No momento da iniciação acontece a “morte do ego”, segundo entendimento de cunho mais psicológico. Falamos aqui de um estágio de desenvolvimento que é concluído, ou seja, um aspecto mais antigo da pessoa dá passagem a uma versão nova e ampliada. Muitos modelos de ritos de passagem falam da morte do ego para o renascimento desse sujeito, um novo homem nasce. Os Ritos de iniciação dos primitivos tinham essa função para os jovens. Hoje em dia, os ritos desapareceram, existe uma ânsia pela morte simbólica saudável em muitos adolescentes. Eles anseiam por ela, mas somos descuidados, como guias, em lhes fornecer uma passagem segura até ela. Como afirma Meade (2006), “Ao invés de passar por pequenas mortes simbólicas, os jovens ajudarão a queimar as vilas e as cidades...”.

[…] a ideia da passagem é essencial, pois todas as passagens implicam o fim de algo, algum tipo de morte, e o início de algo, algum tipo de nascimento. Somente a morte é estática; o princípio da vida é a mudança, e temos de passar por muitas mortes e renascimentos para levarmos uma vida significativa. (HOLLIS, 1995). Os adolescentes/jovens têm um impulso para a sua morte simbólica como crianças, para renascerem de si mesmos modificados, como adultos. Compreendermos que essa busca se dá na forma como são levados a assumir os mais diversos riscos para testarem a si mesmos. Se não oferecemos estrutura e espaço para tais mortes simbólicas e propensões a correr os riscos precisos, os adolescentes continuarão a perseguir fatores arquetípicos inconscientes embutidos neles há muito tempo. Sem um guia seguro, que ilumine nessa jornada, eles serão forçados a fazer do jeito deles, irão cair muitas vezes em caminhos de

profundo desalento para todos. Caminhos trágicos, muitas vezes sem retorno e sem renascimentos.

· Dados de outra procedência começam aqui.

(** X25.  After any sequence of actions, choosing a batch with at least one
    acceptable file replaces the previews by fresh URLs: there is at least
    one, and none of them has been revoked when the re-render is done. *)
Theorem chosen_files_get_live_previews :
  forall (axios_post : World -> string -> File -> string -> result ResponseData)
         (pageWidth pageHeight : Q)
         (splitTextToSize : jsPDF -> string -> Q -> result (list string))
         (parseFromString : string -> result node)
         (output : jsPDF -> result string) (today : string)
         (actions : list action) (selectedFiles : list File),
    filter acceptable selectedFiles <> [] ->
    let after := run axios_post pageWidth pageHeight splitTextToSize parseFromString
                     output today (actions ++ [FileChange selectedFiles])
                     (initialState, emptyWorld) in
    previewUrls (fst after) <> [] /\
    Forall (fun u => ~ revoked u (log (snd after))) (previewUrls (fst after)).
Proof.
  intros axios_post pageWidth pageHeight splitTextToSize parseFromString output today
         actions selectedFiles Hsome after. subst after.
  unfold run. rewrite fold_left_app. cbn [fold_left].
  fold (run axios_post pageWidth pageHeight splitTextToSize parseFromString output today
            actions (initialState, emptyWorld)).
  assert (Hwn : wellNumbered
                  (run axios_post pageWidth pageHeight splitTextToSize parseFromString
                       output today actions (initialState, emptyWorld))).
  { apply run_invariant; [intros a sw; apply step_wellNumbered|].
    apply initial_invariants. }
  destruct (run axios_post pageWidth pageHeight splitTextToSize parseFromString output
                today actions (initialState, emptyWorld)) as [st w].
  destruct Hwn as [Hlog Hprev]. cbn [fst snd] in Hlog, Hprev.
  unfold step, handle.
  destruct (handleFileChange_cases selectedFiles st w) as (msg & [[E _]|[_ E]]);
    [contradiction|].
  cbv zeta in E. rewrite E. unfold commit.
  cbn [fst snd setFiles setPreviewUrls setFileError previewUrlsId previewUrls].
  replace (previewUrlsId st =? S (previewUrlsId st))%nat with false
    by (symmetry; apply Nat.eqb_neq; lia).
  rewrite revokeAll_eq. cbn [log]. split.
  - destruct (filter acceptable selectedFiles) as [|v vs]; [contradiction|].
    rewrite length_app. cbn [length]. rewrite Nat.add_succ_r. discriminate.
  - apply Forall_forall. intros u Hu. apply in_seq in Hu.
    unfold revoked. rewrite !in_app_iff. intros [[H|H]|H].
    + rewrite Forall_forall in Hlog. apply Hlog in H. simpl in H. lia.
    + apply previewEvents_In in H. destruct H as (u' & f & H & _). discriminate.
    + apply in_map_iff in H. destruct H as (v & Hv & Hin). injection Hv as ->.
      rewrite Forall_forall in Hprev. apply Hprev in Hin. lia.
Qed.
(** * node-jira: the JiraApi client of [lib/jira.js]

    A shallow embedding of the JiraApi object and its methods, and the
    properties of its login-then-request sequencing.

    JavaScript values are a small inductive type; the JiraApi object is a
    record; each method is a computation in a monad that threads the
    object and the replies the HTTP transport will deliver, records the
    requests issued and the invocations of the caller's callback, and
    tracks how a function body completes (falls off its end, executes
    [return], or throws).

    Node's built-ins that the file calls but does not define ([url.format],
    [String.prototype.toLowerCase], [JSON.parse], [JSON.stringify], and the
    conversion of text to a number in a comparison) are the fields of a
    class, so every theorem holds whatever they compute.
    [logger.log] writes to the console only and is left out. *)

From Stdlib Require Import ZArith List FinFun String Ascii Bool Lia.
From Stdlib Require Import DecimalPos DecimalZ DecimalString.
Import ListNotations.
Local Open Scope string_scope.
Local Open Scope Z_scope.

(** ** JavaScript values *)

#[warnings="-register-all"]
Inductive value : Type :=
| VUndefined
| VNull
| VBool (b : bool)
| VNum (n : Z)
| VStr (s : string)
| VArr (elems : list value)
| VObj (props : list (string * value)).
(** * The Mario-style game of [code.py]: model and checked properties

    The game is a CircuitPython script.  Its numbers are Python ints and
    floats; the model takes every coordinate, velocity and sensor reading as
    an exact rational ([Q]) and every counter (lives, score, frame counters)
    as an integer ([Z]).  Constants keep the names of the script. Objects
    that the script mutates in place become records that are passed through
    the update functions. *)

From Stdlib Require Import QArith Qabs Qminmax Qpower Qround ZArith List Bool Lia Lqa.
Import ListNotations.

Local Open Scope Q_scope.

(** ** Comparisons on rationals, as booleans *)

Definition Qltb (a b : Q) : bool := negb (Qle_bool b a).
Definition Qgtb (a b : Q) : bool := Qltb b a.
Definition Qgeb (a b : Q) : bool := Qle_bool b a.

(** Python's [min(a, b)] and [max(a, b)]: the first argument is kept unless
    the second is strictly smaller (larger). *)
Definition py_min (a b : Q) : Q := if Qltb b a then b else a.
Definition py_max (a b : Q) : Q := if Qgtb b a then b else a.

(** ** Binary64 arithmetic

    A finite Python float is an integer of at most 53 bits times a power of
    two, hence a rational, and an operation on floats returns the exact
    result rounded to the nearest such number, ties going to the even
    mantissa.  [fl] is that rounding on rationals, with the gradual
    underflow of the format.  Overflow to infinity is left out: the
    magnitudes met in the game stay far below [2^1024]. *)

Module F64.

(** The exponent of the smallest positive float. *)
Definition emin : Z := -1074.

(** For [q > 0], the [e] with [2^e <= q < 2^(e+1)]. *)
Definition binade (q : Q) : Z :=
  let e0 := (Z.log2 (Qnum q) - Z.log2 (Z.pos (Qden q)))%Z in
  if Qle_bool (2 ^ e0) q then e0 else (e0 - 1)%Z.

(** Rounding to the nearest integer, ties to even. *)
Definition rne (q : Q) : Z :=
  let f := Qfloor q in
  match Qcompare (q - inject_Z f) (1 # 2) with
  | Lt => f
  | Gt => (f + 1)%Z
  | Eq => if Z.even f then f else (f + 1)%Z
  end.

(** The exponent of the last bit of a float in the binade of [q]. *)
Definition grid (q : Q) : Z := Z.max (binade q - 52) emin.

Definition round_pos (q : Q) : Q :=
  let u := 2 ^ grid q in Qred (inject_Z (rne (q / u)) * u).

Definition fl (q : Q) : Q :=
  let r := Qred q in
  match Qnum r with
  | Z0 => 0
  | Zpos _ => round_pos r
  | Zneg _ => - round_pos (- r)
  end.

(** The operations of Python on floats. *)
Definition add (a b : Q) : Q := fl (a + b).
Definition sub (a b : Q) : Q := fl (a - b).
Definition mul (a b : Q) : Q := fl (a * b).
Definition div (a b : Q) : Q := fl (a / b).

(** The finite floats. *)
Definition representable (x : Q) : Prop :=
  exists n k : Z,
    (Z.abs n <= 2 ^ 53)%Z /\ (emin <= k)%Z /\ x == inject_Z n * 2 ^ k.


End F64.

(** ** Constants of the script *)

Definition DISPLAY_WIDTH : Z := 240.
Definition DISPLAY_HEIGHT : Q := 135.

Definition GRAVITY : Q := 6 # 10.
Definition JUMP_STRENGTH : Q := -10.
Definition MOVE_SPEED : Q := 25 # 10.
Definition RUN_SPEED : Q := 45 # 10.
Definition GROUND_Y : Q := 105.

(** The literal [0.8] is the float nearest to 8/10. *)
Definition TILT_DEADZONE : Q := F64.fl (8 # 10).
Definition TILT_MAX : Q := 6.
Definition CALIBRATION_SAMPLES : nat := 30.

Definition MARIO_WIDTH : Q := 16.
Definition MARIO_HEIGHT : Q := 16.
Definition ENEMY_WIDTH : Q := 16.
Definition ENEMY_HEIGHT : Q := 16.
Definition BLOCK_SIZE : Z := 16.

(** The level is [2200] wide; the script writes the number out. *)
Definition WORLD_WIDTH : Z := 2200.

(** ** Camera *)

Module Camera.

Record t : Type := mk {
  x : Q;
  target_x : Q;
  smoothing : Q
}.

(** [Camera.__init__] *)
Definition init : t :=
  {| x := 0; target_x := 0; smoothing := F64.fl (2 # 10) |}.

Definition max_scroll : Q := inject_Z (WORLD_WIDTH - DISPLAY_WIDTH).

(** [Camera.update(mario_x)] *)
Definition update (c : t) (mario_x : Q) : t :=
  let target0 := F64.sub mario_x (inject_Z (DISPLAY_WIDTH / 3)) in
  let target := py_max 0 (py_min target0 max_scroll) in
  {| x := F64.add (x c) (F64.mul (F64.sub target (x c)) (smoothing c));
     target_x := target;
     smoothing := smoothing c |}.

(** The camera after a sequence of [update] calls, one per player x. *)
Definition run (c : t) (xs : list Q) : t := fold_left update xs c.

(** The invariant of the follow filter. *)
Definition in_range (c : t) : Prop :=
  0 <= x c /\ x c <= max_scroll /\ smoothing c = F64.fl (2 # 10).

End Camera.

(** ** Platforms and coins *)

Inductive BlockType : Type := Brick | Question | Pipe.

Module Platform.

Record t : Type := mk {
  x : Q;
  y : Q;
  width : Q;
  height : Q;
  block_type : BlockType
}.

End Platform.

Module Coin.

Record t : Type := mk {
  x : Q;
  y : Q;
  collected : bool
}.

(** [Coin.__init__] *)
Definition init (x0 y0 : Q) : t := {| x := x0; y := y0; collected := false |}.

(** A coin and what a later state of the session holds in its place: it has
    not moved and, once collected, is collected still. *)
Definition grows (c c' : t) : Prop :=
  x c' = x c /\ y c' = y c /\ (collected c = true -> collected c' = true).

End Coin.

(** [check_collision]: overlap of two axis-aligned boxes. *)
Definition check_collision (x1 y1 w1 h1 x2 y2 w2 h2 : Q) : bool :=
  Qltb x1 (x2 + w2) && Qgtb (x1 + w1) x2 &&
  Qltb y1 (y2 + h2) && Qgtb (y1 + h1) y2.

(** ** Enemy *)

Module Enemy.

Record t : Type := mk {
  x : Q;
  y : Q;
  width : Q;
  height : Q;
  vel_x : Q;
  vel_y : Q;
  alive : bool;
  on_ground : bool;
  sprite_frame : Z;
  frame_counter : Z
}.

(** [Enemy.__init__] *)
Definition init (x0 y0 : Q) : t :=
  {| x := x0; y := y0; width := ENEMY_WIDTH; height := ENEMY_HEIGHT;
     vel_x := -1; vel_y := 0; alive := true; on_ground := false;
     sprite_frame := 0; frame_counter := 0 |}.

Definition nearby_range : Q := 100.

(** The guard [abs(platform.x - self.x) > nearby_range] of both loops. *)
Definition far (e : t) (p : Platform.t) : bool :=
  Qgtb (Qabs (Platform.x p - x e)) nearby_range.

(** First lines of [update]: one step of motion under gravity, and
    [on_ground] cleared before the platform loops. *)
Definition move (e : t) : t :=
  let vy := vel_y e + GRAVITY in
  {| x := x e + vel_x e; y := y e + vy; width := width e; height := height e;
     vel_x := vel_x e; vel_y := vy; alive := alive e; on_ground := false;
     sprite_frame := sprite_frame e; frame_counter := frame_counter e |}.

(** The test of the first loop: the enemy stands on or has sunk a little
    into the platform while not moving up. *)
Definition lands_on (e : t) (p : Platform.t) : bool :=
  Qgtb (x e + width e) (Platform.x p) &&
  Qltb (x e) (Platform.x p + Platform.width p) &&
  Qgeb (vel_y e) 0 &&
  Qgeb (y e + height e) (Platform.y p) &&
  Qle_bool (y e + height e) (Platform.y p + Platform.height p + 5).

Definition land (e : t) (p : Platform.t) : t :=
  {| x := x e; y := Platform.y p - height e; width := width e;
     height := height e; vel_x := vel_x e; vel_y := 0; alive := alive e;
     on_ground := true; sprite_frame := sprite_frame e;
     frame_counter := frame_counter e |}.

(** First loop of [update]; it stops at the first platform landed on. *)
Fixpoint landing_loop (e : t) (ps : list Platform.t) : t :=
  match ps with
  | [] => e
  | p :: ps' =>
      if far e p then landing_loop e ps'
      else if lands_on e p then land e p
      else landing_loop e ps'
  end.

(** The test of the second loop: horizontal overlap with a platform whose
    bottom edge is above the enemy's bottom edge. *)
Definition bumps (e : t) (p : Platform.t) : bool :=
  Qgtb (x e + width e) (Platform.x p) &&
  Qltb (x e) (Platform.x p + Platform.width p) &&
  Qgtb (y e + height e) (Platform.y p + Platform.height p).

Definition bounce (e : t) (p : Platform.t) : t :=
  let x' := if Qgtb (vel_x e) 0
            then Platform.x p - width e
            else Platform.x p + Platform.width p in
  {| x := x'; y := y e; width := width e; height := height e;
     vel_x := vel_x e * -1; vel_y := vel_y e; alive := alive e;
     on_ground := on_ground e; sprite_frame := sprite_frame e;
     frame_counter := frame_counter e |}.

(** Second loop of [update]; it stops at the first wall hit. *)
Fixpoint wall_loop (e : t) (ps : list Platform.t) : t :=
  match ps with
  | [] => e
  | p :: ps' =>
      if far e p then wall_loop e ps'
      else if bumps e p then bounce e p
      else wall_loop e ps'
  end.
(** * train-trip-visualization: main.py

    A shallow embedding of [main.py] and the properties of its three
    decision procedures: station disambiguation
    ([convert_station_str_to_station]), the presentation and selection of
    journeys (the body of the script) and the rendering of a journey as a
    folium map ([draw]).

    The script is sequential Python. It talks to a console, to the HAFAS
    client and to the file system, and it may stop in three ways: by
    returning, by an exception, by [sys.exit]. It is embedded in one
    state-and-outcome monad [Py] over a [World]. *)

From Stdlib Require Import ZArith List String Ascii Bool Lia.
From Stdlib Require Import DecimalString.
Import ListNotations.

Local Open Scope string_scope.
Local Open Scope Z_scope.

Set Implicit Arguments.

(** ** What the script imports

    The values of the Python standard library the script only passes
    around, and the builtins it calls on them. A [float] is copied, never
    computed with; a [datetime] is formatted; [int] parses a line typed by
    the user and raises [ValueError] ([None]) on anything that is not an
    integer literal. *)

Class PyLib : Type := {
  float : Type;
  datetime : Type;
  timedelta : Type;
  (** [d.strftime(fmt)] *)
  strftime : datetime -> string -> string;
  (** [str(d)], as an f-string interpolates a datetime or a timedelta *)
  str_datetime : datetime -> string;
  str_timedelta : timedelta -> string;
  (** [int(s)] on a string *)
  int : string -> option Z
}.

O resgate dos ritos se faz preciso na vivência e no valor que se dá as mudanças e etapas de vida, isso auxiliaria para que as dificuldades sejam vistas e experienciadas mais positivamente pelos jovens, de forma mais rica em vez de serem vistas como assustadoras e perigosas. Passar pelas provas da vida é uma tarefa para o nosso herói interno, e cada um de nós tem a sua jornada do herói. O mito do herói é um tema que se repete em várias histórias que encontramos em diferentes culturas desde os tempos mais remotos, tempos imemoriais. Ele representa a transição psíquica que fazemos entre uma fase de nossas vidas e a fase seguinte.

Os rituais de iniciação tinham valor educativo: em primeiro lugar, tinham um valor moral: aprende-se a suportar a dor, a passar por momentos difíceis; possuem um valor social e político: o menino aprende a obediência aos mais velhos, aprende a suprir as necessidades de suas famílias e a servir aos idosos; possuem um valor religioso, evidenciado por ser o totem o centro do culto nas cerimônias; o totem é considerado o aspecto mítico da tribo; carrega em si um valor prático: os jovens aprendem a caçar animais, preparar o fogo e preparar alimentos.

Os momentos de transição continuam a acontecer na vida de cada ser humano, percebe-se que no mundo moderno, em oposição ao que foi aqui referido das tradições ritualísticas tribais, não se tem dado o devido valor e atenção a essas fases do desenvolvimento humano, principalmente os adolescentes, os jovens em geral, não estão conseguindo simbolizar essas etapas, ou seja, estão perdidos, sem compreenderem o sentido de cada acontecimento, quantas vezes iludidos com possibilidades de consumo e/ou de mera pertença a grupos de idade.